■ **Collected data entries**:
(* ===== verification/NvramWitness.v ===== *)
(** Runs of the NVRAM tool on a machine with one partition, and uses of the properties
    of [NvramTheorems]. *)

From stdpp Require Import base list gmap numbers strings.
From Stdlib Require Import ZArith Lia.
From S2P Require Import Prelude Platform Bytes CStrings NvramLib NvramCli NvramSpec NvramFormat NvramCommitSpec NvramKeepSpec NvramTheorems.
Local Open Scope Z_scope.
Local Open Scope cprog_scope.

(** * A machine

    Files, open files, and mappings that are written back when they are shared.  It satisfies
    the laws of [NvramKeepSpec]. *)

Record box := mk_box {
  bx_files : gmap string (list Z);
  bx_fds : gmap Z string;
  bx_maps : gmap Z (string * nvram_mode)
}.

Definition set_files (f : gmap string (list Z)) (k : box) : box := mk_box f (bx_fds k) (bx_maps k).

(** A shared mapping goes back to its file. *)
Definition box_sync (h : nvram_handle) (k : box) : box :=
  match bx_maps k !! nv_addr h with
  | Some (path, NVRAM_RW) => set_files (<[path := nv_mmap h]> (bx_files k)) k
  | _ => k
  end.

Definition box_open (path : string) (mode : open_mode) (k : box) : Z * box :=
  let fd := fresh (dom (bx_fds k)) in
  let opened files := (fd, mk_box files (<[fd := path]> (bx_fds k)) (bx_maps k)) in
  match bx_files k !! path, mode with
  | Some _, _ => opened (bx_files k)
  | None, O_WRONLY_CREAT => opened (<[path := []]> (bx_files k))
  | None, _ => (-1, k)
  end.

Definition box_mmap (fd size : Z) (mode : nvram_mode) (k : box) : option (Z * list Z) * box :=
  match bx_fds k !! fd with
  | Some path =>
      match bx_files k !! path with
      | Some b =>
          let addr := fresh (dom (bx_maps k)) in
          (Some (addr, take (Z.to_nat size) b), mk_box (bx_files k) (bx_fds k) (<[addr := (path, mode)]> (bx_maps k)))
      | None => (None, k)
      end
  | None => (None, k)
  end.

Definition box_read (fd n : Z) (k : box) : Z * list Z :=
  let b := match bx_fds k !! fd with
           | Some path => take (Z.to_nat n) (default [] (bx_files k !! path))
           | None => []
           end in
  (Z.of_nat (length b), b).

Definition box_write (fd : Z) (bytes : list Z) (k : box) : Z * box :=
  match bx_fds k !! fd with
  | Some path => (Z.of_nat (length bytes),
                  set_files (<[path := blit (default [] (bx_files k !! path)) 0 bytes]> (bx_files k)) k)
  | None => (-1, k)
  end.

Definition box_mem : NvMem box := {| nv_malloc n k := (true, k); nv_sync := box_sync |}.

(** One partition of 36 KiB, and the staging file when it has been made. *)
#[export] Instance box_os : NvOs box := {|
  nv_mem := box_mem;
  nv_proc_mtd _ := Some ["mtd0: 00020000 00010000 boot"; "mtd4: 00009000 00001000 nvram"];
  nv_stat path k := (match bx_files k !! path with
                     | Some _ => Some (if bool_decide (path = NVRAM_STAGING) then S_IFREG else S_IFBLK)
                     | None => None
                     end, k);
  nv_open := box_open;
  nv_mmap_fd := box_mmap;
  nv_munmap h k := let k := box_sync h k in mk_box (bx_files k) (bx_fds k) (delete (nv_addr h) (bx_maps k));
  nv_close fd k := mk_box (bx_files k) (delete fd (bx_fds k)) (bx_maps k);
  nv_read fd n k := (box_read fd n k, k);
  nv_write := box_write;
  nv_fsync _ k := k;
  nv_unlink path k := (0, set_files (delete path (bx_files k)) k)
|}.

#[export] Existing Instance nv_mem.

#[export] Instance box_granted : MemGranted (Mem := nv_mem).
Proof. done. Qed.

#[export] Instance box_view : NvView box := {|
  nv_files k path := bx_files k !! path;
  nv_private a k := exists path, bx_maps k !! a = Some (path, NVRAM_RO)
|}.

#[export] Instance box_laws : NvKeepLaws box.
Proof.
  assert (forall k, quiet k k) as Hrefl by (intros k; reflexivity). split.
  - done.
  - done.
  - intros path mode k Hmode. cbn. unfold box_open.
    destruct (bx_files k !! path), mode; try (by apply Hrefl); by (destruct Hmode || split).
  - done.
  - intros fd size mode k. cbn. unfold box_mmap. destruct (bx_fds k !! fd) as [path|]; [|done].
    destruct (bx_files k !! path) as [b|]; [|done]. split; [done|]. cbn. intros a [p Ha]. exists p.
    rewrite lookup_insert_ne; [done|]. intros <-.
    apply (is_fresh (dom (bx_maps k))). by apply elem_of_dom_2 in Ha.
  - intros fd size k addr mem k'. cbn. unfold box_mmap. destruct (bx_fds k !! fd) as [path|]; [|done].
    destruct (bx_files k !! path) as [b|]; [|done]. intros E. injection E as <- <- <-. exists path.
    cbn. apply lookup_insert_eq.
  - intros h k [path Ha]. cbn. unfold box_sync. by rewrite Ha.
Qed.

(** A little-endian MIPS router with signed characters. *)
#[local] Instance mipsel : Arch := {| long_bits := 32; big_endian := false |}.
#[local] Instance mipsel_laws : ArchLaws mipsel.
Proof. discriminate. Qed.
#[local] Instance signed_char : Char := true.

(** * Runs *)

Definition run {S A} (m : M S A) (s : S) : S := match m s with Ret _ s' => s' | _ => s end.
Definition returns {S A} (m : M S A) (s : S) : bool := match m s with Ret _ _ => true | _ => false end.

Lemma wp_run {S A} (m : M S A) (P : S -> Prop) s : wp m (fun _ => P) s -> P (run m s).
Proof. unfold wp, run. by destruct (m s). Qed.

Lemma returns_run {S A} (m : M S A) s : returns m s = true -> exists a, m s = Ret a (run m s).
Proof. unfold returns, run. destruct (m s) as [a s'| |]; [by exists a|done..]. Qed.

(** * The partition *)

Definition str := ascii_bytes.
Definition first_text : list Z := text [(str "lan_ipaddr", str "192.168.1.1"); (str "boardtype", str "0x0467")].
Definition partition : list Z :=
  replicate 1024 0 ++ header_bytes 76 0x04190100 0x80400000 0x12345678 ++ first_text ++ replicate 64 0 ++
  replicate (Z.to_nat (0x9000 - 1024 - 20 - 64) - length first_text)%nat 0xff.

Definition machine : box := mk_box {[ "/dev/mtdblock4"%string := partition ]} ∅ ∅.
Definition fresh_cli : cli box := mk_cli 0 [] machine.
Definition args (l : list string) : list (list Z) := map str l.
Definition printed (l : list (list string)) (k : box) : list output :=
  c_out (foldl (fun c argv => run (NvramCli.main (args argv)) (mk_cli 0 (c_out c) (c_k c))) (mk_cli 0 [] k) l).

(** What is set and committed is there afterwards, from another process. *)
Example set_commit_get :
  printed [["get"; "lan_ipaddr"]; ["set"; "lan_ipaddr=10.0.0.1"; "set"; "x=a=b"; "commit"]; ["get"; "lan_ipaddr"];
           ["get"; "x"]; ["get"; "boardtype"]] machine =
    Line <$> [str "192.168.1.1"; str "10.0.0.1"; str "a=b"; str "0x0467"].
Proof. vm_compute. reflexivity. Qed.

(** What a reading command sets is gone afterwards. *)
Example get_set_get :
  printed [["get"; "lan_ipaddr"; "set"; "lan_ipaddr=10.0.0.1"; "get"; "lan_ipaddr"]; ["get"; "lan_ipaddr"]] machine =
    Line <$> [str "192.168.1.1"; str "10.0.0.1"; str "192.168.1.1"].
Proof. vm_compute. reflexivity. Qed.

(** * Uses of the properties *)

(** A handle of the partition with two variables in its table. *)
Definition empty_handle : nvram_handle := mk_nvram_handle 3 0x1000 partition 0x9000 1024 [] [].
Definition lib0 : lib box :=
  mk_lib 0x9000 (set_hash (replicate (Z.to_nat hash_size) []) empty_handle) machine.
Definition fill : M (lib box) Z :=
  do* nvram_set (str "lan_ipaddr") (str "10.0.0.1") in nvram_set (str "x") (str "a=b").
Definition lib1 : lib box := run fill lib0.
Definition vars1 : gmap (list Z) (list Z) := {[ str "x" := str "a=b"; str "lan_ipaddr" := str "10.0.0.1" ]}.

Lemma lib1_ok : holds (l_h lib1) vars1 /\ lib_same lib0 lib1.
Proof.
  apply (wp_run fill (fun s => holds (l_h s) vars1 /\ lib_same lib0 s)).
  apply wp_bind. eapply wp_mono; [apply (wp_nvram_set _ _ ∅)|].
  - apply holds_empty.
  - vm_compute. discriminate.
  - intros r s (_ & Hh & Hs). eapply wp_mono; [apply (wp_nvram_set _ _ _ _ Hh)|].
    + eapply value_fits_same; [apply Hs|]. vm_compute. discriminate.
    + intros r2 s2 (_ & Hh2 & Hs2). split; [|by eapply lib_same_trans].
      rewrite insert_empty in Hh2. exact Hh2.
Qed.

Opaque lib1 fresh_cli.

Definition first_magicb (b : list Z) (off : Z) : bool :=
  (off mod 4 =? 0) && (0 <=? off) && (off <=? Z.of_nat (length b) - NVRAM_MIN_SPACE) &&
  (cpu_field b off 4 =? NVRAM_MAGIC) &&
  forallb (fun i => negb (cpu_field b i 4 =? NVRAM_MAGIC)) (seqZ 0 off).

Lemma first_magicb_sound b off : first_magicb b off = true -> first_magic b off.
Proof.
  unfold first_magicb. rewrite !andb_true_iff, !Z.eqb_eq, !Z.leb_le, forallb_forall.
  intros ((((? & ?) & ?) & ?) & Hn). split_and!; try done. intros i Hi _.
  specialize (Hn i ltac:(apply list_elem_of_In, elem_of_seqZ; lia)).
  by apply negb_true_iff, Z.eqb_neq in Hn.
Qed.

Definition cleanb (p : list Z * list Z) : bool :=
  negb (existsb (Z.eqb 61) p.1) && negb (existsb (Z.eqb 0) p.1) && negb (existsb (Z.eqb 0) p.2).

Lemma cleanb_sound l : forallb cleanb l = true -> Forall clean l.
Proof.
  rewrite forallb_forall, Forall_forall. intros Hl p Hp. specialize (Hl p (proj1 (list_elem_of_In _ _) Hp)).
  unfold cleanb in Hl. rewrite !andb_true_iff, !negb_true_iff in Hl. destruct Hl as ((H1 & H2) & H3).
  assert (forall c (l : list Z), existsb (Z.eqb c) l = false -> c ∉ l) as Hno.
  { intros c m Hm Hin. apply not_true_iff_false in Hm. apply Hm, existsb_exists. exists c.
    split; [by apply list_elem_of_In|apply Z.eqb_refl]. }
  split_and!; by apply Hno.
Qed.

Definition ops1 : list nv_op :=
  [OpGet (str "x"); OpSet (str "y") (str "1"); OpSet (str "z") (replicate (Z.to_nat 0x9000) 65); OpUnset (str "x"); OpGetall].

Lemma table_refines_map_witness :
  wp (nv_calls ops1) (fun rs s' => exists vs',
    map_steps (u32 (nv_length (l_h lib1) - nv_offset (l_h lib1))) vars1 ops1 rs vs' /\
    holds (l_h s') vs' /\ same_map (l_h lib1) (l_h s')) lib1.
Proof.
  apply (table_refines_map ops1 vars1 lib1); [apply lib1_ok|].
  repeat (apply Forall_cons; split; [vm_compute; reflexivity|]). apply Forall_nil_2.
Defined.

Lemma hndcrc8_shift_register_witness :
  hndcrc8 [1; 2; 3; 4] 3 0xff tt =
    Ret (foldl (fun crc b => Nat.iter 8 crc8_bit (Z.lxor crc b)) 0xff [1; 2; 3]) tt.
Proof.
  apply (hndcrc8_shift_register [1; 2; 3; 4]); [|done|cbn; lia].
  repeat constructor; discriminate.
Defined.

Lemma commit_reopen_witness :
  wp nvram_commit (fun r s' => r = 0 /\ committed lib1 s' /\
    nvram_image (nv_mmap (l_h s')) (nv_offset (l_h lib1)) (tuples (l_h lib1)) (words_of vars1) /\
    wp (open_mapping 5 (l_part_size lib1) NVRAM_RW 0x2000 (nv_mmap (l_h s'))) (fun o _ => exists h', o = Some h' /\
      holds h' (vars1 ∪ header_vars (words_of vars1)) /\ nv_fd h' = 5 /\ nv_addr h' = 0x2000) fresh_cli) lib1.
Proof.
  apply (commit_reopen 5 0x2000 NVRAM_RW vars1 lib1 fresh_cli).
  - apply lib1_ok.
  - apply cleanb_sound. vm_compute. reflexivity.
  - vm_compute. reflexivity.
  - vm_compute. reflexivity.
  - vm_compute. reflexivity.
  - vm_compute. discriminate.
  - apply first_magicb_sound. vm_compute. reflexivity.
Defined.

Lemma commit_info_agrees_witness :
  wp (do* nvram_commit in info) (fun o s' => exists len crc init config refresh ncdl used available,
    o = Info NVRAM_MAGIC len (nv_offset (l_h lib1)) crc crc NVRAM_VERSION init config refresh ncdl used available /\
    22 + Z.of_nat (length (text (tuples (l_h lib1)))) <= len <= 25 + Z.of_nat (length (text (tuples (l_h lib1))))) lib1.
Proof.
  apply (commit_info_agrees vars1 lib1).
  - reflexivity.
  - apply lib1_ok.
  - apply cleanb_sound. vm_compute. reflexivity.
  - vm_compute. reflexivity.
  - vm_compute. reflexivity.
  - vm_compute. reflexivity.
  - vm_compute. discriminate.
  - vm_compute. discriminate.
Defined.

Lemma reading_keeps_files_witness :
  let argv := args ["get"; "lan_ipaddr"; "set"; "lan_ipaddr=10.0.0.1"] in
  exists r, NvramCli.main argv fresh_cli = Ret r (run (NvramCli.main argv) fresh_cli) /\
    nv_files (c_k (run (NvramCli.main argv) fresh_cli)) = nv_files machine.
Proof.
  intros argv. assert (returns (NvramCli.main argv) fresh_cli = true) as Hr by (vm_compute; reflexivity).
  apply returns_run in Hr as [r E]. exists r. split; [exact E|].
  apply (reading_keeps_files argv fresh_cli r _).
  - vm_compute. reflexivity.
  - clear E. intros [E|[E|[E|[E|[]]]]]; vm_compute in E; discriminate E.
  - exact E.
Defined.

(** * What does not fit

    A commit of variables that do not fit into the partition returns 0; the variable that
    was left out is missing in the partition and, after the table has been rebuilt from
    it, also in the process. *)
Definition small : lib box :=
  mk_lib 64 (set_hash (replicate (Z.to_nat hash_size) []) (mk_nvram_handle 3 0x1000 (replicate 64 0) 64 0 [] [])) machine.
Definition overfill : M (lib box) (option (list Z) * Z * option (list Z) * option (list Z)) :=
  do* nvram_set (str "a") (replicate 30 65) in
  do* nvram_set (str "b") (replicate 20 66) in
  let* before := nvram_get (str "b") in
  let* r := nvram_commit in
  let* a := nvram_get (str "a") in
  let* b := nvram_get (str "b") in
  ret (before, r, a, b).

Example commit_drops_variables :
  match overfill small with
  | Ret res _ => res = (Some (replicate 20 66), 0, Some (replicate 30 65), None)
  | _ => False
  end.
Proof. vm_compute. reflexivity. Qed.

---

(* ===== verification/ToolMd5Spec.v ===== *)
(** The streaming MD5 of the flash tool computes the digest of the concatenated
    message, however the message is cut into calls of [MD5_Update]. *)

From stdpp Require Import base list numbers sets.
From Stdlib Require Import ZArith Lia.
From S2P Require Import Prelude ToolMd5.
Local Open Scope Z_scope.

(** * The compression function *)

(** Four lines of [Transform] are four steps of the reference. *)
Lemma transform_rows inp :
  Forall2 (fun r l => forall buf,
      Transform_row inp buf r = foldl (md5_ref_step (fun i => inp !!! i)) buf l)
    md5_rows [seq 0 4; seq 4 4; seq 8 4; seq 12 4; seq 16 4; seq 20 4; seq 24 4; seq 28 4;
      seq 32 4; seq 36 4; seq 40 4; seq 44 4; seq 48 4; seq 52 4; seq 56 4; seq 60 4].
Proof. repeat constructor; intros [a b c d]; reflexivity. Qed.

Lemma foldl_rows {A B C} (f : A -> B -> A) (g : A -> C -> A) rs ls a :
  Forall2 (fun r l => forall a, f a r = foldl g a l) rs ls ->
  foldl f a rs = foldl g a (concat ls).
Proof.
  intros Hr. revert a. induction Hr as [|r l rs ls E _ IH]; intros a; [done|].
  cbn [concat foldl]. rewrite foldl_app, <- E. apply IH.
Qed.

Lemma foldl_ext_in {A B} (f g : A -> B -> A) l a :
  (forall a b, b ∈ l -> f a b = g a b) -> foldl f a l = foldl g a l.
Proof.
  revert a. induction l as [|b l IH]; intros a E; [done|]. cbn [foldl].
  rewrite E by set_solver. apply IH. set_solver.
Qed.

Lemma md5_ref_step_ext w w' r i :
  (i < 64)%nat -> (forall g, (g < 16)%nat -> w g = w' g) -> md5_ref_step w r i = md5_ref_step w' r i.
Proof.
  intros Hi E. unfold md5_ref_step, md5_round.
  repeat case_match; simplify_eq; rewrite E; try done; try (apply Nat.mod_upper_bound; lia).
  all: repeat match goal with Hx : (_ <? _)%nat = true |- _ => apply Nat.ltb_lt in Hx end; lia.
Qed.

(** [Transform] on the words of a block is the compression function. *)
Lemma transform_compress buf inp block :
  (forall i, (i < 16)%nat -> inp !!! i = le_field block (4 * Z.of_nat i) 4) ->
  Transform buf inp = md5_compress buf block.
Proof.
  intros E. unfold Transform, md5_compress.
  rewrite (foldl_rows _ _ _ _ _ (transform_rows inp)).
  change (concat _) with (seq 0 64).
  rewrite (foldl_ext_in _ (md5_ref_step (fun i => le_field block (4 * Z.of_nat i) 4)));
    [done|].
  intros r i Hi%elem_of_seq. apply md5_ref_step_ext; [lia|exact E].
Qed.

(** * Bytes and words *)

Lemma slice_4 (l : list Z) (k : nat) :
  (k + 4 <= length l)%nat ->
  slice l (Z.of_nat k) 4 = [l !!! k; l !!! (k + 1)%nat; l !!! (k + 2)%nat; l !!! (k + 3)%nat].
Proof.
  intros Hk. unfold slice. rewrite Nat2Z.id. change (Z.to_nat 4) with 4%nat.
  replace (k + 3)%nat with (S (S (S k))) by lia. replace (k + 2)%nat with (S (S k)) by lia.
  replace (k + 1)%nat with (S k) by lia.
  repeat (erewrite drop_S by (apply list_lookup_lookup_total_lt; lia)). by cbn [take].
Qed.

■ **EXERCISE AIM**: With the line holding "in nvram_set (str" as the first and the line holding "- intros r s" as the last, set down that range of the entries above exactly, and nothing else.

■ **WRITTEN REPLY**:
  do* nvram_set (str "lan_ipaddr") (str "10.0.0.1") in nvram_set (str "x") (str "a=b").
Definition lib1 : lib box := run fill lib0.
Definition vars1 : gmap (list Z) (list Z) := {[ str "x" := str "a=b"; str "lan_ipaddr" := str "10.0.0.1" ]}.

Lemma lib1_ok : holds (l_h lib1) vars1 /\ lib_same lib0 lib1.
Proof.
  apply (wp_run fill (fun s => holds (l_h s) vars1 /\ lib_same lib0 s)).
  apply wp_bind. eapply wp_mono; [apply (wp_nvram_set _ _ ∅)|].
  - apply holds_empty.
  - vm_compute. discriminate.
  - intros r s (_ & Hh & Hs). eapply wp_mono; [apply (wp_nvram_set _ _ _ _ Hh)|].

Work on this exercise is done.